▸ Work to be completed:
Every record below should be printed exactly as it appears.

▸ Saved data entries:
/---

(** ** Auxiliary definitions for further properties *)

(** The requests a generate operation makes for the texts [qs], in
    order. *)
Definition requests `{Platform} (g : HealthEquityAudioGenerator) (l : Lang)
    (qs : list pystr) : list TtsCall :=
  zip_with (request g l) (seq 1 (length qs)) qs.

Global Instance Level_eq_dec : EqDecision Level.
Proof. solve_decision. Defined.

(** The number of requests that raised. *)
Definition failures (outs : list (option Exn)) : nat :=
  length (filter (fun o : option Exn => is_Some o) outs).

(** A text as [load_texts_from_file] delivers it: not empty, no white
    space at either end, and on one line. *)
Definition clean_text (t : pystr) : Prop :=
  t <> []
  /\ (forall c, head t = Some c -> isspace c = false)
  /\ (forall c, last t = Some c -> isspace c = false)
  /\ Forall (fun c => c <> 10 /\ c <> 13) t.

(** [lines] printed after what [w] has on the standard output. *)
Definition add_stdout (lines : list pystr) (w : World) : World :=
  {| fs := fs w; log := log w; calls := calls w; stdout := stdout w ++ lines |}.

(** The part of the report for one language: its heading, then the name
    of each file. *)
Definition language_lines (entry : pystr * list pystr) : list pystr :=
  ([10] ++ upper (fst entry) ++ py " Audio Files (" ++ str_int (len (snd entry))
   ++ py " files):")
  :: ((fun file => py "  ‚úÖ " ++ name_of file) <$> snd entry).

(** The number of files in all the lists of [results]. *)
Definition total_of (results : Results) : N := len (concat (snd <$> results)).

(** The report [main] prints for [results]. *)
Definition report_lines `{Platform} (results : Results) (g : HealthEquityAudioGenerator)
  : list pystr :=
  [[10] ++ replicate 60 61; py "HEALTHEQUITY AUDIO GENERATION RESULTS"; replicate 60 61]
  ++ concat (language_lines <$> results)
  ++ [[10] ++ py "üìÅ All files saved in: " ++ Path_str (output_dir g);
      py "üìä Total audio files generated: " ++ str_int (total_of results)].

(** Printing [lines] one after the other, up to the first [print] that
    raises. *)
Fixpoint print_all `{Platform} (lines : list pystr) (w : World) : option Exn * World :=
  match lines with
  | [] => (None, w)
  | line :: rest =>
    match print line w with
    | (Some e, w') => (Some e, w')
    | (None, w') => print_all rest w'
    end
  end.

\---

▸ Task response:
(** ** Auxiliary definitions for further properties *)

(** The requests a generate operation makes for the texts [qs], in
    order. *)
Definition requests `{Platform} (g : HealthEquityAudioGenerator) (l : Lang)
    (qs : list pystr) : list TtsCall :=
  zip_with (request g l) (seq 1 (length qs)) qs.

Global Instance Level_eq_dec : EqDecision Level.
Proof. solve_decision. Defined.

(** The number of requests that raised. *)
Definition failures (outs : list (option Exn)) : nat :=
  length (filter (fun o : option Exn => is_Some o) outs).

(** A text as [load_texts_from_file] delivers it: not empty, no white
    space at either end, and on one line. *)
Definition clean_text (t : pystr) : Prop :=
  t <> []
  /\ (forall c, head t = Some c -> isspace c = false)
  /\ (forall c, last t = Some c -> isspace c = false)
  /\ Forall (fun c => c <> 10 /\ c <> 13) t.

(** [lines] printed after what [w] has on the standard output. *)
Definition add_stdout (lines : list pystr) (w : World) : World :=
  {| fs := fs w; log := log w; calls := calls w; stdout := stdout w ++ lines |}.

(** The part of the report for one language: its heading, then the name
    of each file. *)
Definition language_lines (entry : pystr * list pystr) : list pystr :=
  ([10] ++ upper (fst entry) ++ py " Audio Files (" ++ str_int (len (snd entry))
   ++ py " files):")
  :: ((fun file => py "  ‚úÖ " ++ name_of file) <$> snd entry).

(** The number of files in all the lists of [results]. *)
Definition total_of (results : Results) : N := len (concat (snd <$> results)).

(** The report [main] prints for [results]. *)
Definition report_lines `{Platform} (results : Results) (g : HealthEquityAudioGenerator)
  : list pystr :=
  [[10] ++ replicate 60 61; py "HEALTHEQUITY AUDIO GENERATION RESULTS"; replicate 60 61]
  ++ concat (language_lines <$> results)
  ++ [[10] ++ py "üìÅ All files saved in: " ++ Path_str (output_dir g);
      py "üìä Total audio files generated: " ++ str_int (total_of results)].

(** Printing [lines] one after the other, up to the first [print] that
    raises. *)
Fixpoint print_all `{Platform} (lines : list pystr) (w : World) : option Exn * World :=
  match lines with
  | [] => (None, w)
  | line :: rest =>
    match print line w with
    | (Some e, w') => (Some e, w')
    | (None, w') => print_all rest w'
    end
  end.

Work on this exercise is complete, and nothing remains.